Video: Beasts and birds in the afterlife. Taxidermy sculptures by Polly Morgan
2024 Author: Richard Flannagan | [email protected]. Last modified: 2023-12-15 23:55
When a beloved animal or bird dies, when you have to put your pet to sleep, when a wild animal dies under the wheels of a transport, which has jumped out onto the track, it is very insulting and sad to tears. Usually people seek to bury the animal, providing it with at least some decent last refuge. But the artist Polly Morgan offers a different way out. She turns the carcasses of dead animals into taxidermy sculpturespresenting them in very unusual and unusual roles. It all sounds strange, but it looks quite artistic and even picturesque. Polly Morgan lives and works in London. It may seem that she is indifferent to animals, or even completely insensitive and cold as a concrete wall, but in fact the girl adores animals, and she herself has a dog, Stafford named Trotsky. Therefore, the artist treats her work with trepidation, and in her sculptures she seeks to preserve animals and birds as they were during life. But not to recreate their natural habitat, but, on the contrary, to present them in a new image, a new role, so that their owners would look differently at their pet now, after death. Polly Morgan's art project is called - Life After Death.
Strange, eccentric, sometimes crazy and ridiculous, but still original, interesting and even funny sculptures of the artist do not cause any negative. They are not filled with piercing longing for the lost animal, they do not look like terrifying zombie monsters, but simply … they live their lives after death within the framework of the role that the author of the project gave them. So, birds can recline on pedestals in glass "mansions" -capsules, like a sleeping beauty, lift a heavy cage into the air, relieving themselves of an iron captivity, and even look out of the telephone receiver, explaining the interference on the line that had to be endured using analog phones. And animals, mainly small rodents, are presented in the images of shy kids who seek to attract less attention and take up less space … But still they are located where it is difficult not to notice them, and occupy places that are not intended for them at all.

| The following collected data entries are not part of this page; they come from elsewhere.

(** The first analysis of a repository whose one file belongs to a
    syntactic family leaves one resource with one GET endpoint.  The family:
    the header of the class UserResource with the class path /users, the GET
    annotation, one or more blanks, a well-formed public signature without
    an annotation in its parameter list, and any text after it that does not
    hold the word public.  The endpoint carries the name of the method. *)
Theorem get_method_file_analysis (w : World) (root file blank : string)
    (g : Signature) (rest : string) :
  rglob_java w root = [mkJavaFile file (inl (get_method_file blank g rest))] ->
  nonempty blank = true -> Str.all CharClass.space blank = true ->
  wf_sig g = true -> Str.contains "@" (sig_params g) = false ->
  Str.contains "public" rest = false ->
  let '(self, w0) := JaxRSAnalyzer_init root w in
  let '(r, w1) := analyze self w0 in
  heap w1 !! r
  = Some [ mkAPIResource "UserResource" "/users"
             [ json_endpoint "/users" GET (sig_name g) ] "" ].
Proof.
  intros Hfiles Hn Hb Wg Hp Hr.
  pose proof (first_analysis w root) as F.
  destruct (JaxRSAnalyzer_init root w) as [self w0].
  destruct (analyze self w0) as [r w1]. destruct F as [_ F].
  rewrite F, Hfiles.
  now rewrite (get_method_file_discovered file blank g rest Hn Hb Wg Hp Hr).
Qed.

All the animals, down to the very last chick and mouse, did not die on the table in the preparatory room, and not at all at the hands of Polly Morgan. They are brought either by the saddened owners, trusting the artist to give the pet a second life, turning its carcass into a sculpture, or she uses corpses that died from accidents, or by natural death. You can get acquainted with the work of Polly Morgan (Polly Morgan) on her website.